→ Work item: Search the entries for the word "that". Copy each line in which it is found.

→ Excerpted records:
※

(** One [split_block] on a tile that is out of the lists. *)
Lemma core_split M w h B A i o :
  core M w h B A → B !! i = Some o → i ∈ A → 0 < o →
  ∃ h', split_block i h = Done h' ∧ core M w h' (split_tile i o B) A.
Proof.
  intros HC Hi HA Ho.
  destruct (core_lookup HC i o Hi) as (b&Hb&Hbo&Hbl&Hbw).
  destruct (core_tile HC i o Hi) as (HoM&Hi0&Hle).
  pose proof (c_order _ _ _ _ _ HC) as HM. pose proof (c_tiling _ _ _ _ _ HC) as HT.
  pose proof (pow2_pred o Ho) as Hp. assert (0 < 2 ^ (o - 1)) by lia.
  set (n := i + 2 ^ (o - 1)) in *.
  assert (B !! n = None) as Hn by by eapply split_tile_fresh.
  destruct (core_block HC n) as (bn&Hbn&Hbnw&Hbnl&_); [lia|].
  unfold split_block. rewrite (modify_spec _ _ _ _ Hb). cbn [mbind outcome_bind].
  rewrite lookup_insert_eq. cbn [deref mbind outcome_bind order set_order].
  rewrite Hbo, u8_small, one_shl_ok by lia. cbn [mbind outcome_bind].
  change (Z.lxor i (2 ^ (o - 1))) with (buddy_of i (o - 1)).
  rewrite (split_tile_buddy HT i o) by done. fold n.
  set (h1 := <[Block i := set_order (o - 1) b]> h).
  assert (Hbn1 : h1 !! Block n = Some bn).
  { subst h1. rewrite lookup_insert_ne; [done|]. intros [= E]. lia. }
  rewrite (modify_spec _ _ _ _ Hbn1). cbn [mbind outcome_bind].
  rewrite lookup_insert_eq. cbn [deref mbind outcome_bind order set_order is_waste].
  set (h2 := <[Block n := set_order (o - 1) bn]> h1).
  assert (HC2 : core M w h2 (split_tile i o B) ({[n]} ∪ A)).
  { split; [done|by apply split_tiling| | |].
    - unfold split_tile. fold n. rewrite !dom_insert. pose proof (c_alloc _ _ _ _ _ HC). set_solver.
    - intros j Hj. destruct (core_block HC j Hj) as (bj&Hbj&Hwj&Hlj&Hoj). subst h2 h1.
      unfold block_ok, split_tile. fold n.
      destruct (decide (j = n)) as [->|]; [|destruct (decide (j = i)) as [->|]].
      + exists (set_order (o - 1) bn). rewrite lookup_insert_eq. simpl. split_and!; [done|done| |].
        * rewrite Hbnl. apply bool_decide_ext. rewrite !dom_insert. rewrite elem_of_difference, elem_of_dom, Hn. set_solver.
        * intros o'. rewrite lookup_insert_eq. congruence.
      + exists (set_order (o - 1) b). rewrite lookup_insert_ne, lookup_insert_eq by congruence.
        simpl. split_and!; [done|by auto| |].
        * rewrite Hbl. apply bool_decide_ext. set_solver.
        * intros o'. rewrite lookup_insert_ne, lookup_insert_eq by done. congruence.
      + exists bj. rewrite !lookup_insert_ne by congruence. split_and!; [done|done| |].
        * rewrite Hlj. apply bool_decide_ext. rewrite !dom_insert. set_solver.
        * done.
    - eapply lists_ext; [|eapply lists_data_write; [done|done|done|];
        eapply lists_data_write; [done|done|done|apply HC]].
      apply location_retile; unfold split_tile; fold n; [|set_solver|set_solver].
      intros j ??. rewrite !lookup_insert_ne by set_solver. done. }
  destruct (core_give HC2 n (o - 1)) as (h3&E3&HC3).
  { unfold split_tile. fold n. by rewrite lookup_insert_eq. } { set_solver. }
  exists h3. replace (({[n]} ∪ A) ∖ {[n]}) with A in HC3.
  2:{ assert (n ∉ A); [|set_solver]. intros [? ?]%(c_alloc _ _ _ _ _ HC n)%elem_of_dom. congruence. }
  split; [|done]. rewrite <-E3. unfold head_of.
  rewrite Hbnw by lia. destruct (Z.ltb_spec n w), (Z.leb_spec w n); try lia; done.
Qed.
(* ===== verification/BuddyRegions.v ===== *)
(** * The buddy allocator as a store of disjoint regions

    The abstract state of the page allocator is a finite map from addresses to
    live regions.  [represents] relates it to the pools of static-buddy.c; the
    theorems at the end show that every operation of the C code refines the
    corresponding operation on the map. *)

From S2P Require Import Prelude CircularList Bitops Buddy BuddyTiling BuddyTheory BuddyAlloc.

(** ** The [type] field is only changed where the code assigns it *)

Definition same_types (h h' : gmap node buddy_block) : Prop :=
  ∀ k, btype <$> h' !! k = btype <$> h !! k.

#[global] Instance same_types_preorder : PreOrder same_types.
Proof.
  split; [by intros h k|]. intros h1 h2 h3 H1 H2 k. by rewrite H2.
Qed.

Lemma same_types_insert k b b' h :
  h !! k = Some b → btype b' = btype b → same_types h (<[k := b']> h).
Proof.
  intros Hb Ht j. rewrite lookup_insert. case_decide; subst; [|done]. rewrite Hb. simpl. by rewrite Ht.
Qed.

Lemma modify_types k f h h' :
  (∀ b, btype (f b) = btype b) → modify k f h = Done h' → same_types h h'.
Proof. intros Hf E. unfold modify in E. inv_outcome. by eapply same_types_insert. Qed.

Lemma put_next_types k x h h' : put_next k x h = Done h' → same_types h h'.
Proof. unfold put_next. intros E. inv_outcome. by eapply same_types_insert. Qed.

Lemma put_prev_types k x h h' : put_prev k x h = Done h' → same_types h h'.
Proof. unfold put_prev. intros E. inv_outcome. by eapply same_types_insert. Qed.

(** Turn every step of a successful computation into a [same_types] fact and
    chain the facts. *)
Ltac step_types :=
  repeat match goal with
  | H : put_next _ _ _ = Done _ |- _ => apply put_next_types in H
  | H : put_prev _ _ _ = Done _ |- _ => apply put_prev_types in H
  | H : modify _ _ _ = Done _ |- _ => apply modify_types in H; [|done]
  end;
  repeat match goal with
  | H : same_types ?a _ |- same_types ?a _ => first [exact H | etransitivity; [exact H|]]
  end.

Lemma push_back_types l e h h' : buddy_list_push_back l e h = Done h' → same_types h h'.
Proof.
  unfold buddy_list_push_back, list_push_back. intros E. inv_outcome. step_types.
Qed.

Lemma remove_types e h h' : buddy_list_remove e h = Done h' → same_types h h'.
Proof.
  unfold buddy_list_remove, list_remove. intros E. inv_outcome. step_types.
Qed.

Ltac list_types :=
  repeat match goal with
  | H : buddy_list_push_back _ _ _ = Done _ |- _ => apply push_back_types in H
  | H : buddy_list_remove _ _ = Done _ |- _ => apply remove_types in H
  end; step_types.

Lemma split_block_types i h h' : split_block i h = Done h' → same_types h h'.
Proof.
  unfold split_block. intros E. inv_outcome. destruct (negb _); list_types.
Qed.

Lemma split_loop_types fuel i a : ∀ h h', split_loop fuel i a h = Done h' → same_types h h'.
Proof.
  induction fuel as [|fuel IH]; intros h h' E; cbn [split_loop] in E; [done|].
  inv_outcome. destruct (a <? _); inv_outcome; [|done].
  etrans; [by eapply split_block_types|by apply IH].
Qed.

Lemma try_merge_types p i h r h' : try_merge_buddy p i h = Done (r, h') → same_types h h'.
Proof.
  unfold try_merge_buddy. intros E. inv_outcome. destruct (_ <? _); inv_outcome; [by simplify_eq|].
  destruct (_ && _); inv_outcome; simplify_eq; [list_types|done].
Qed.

※

→ Solution to the problem:
(** One [split_block] on a tile that is out of the lists. *)
    theorems at the end show that every operation of the C code refines the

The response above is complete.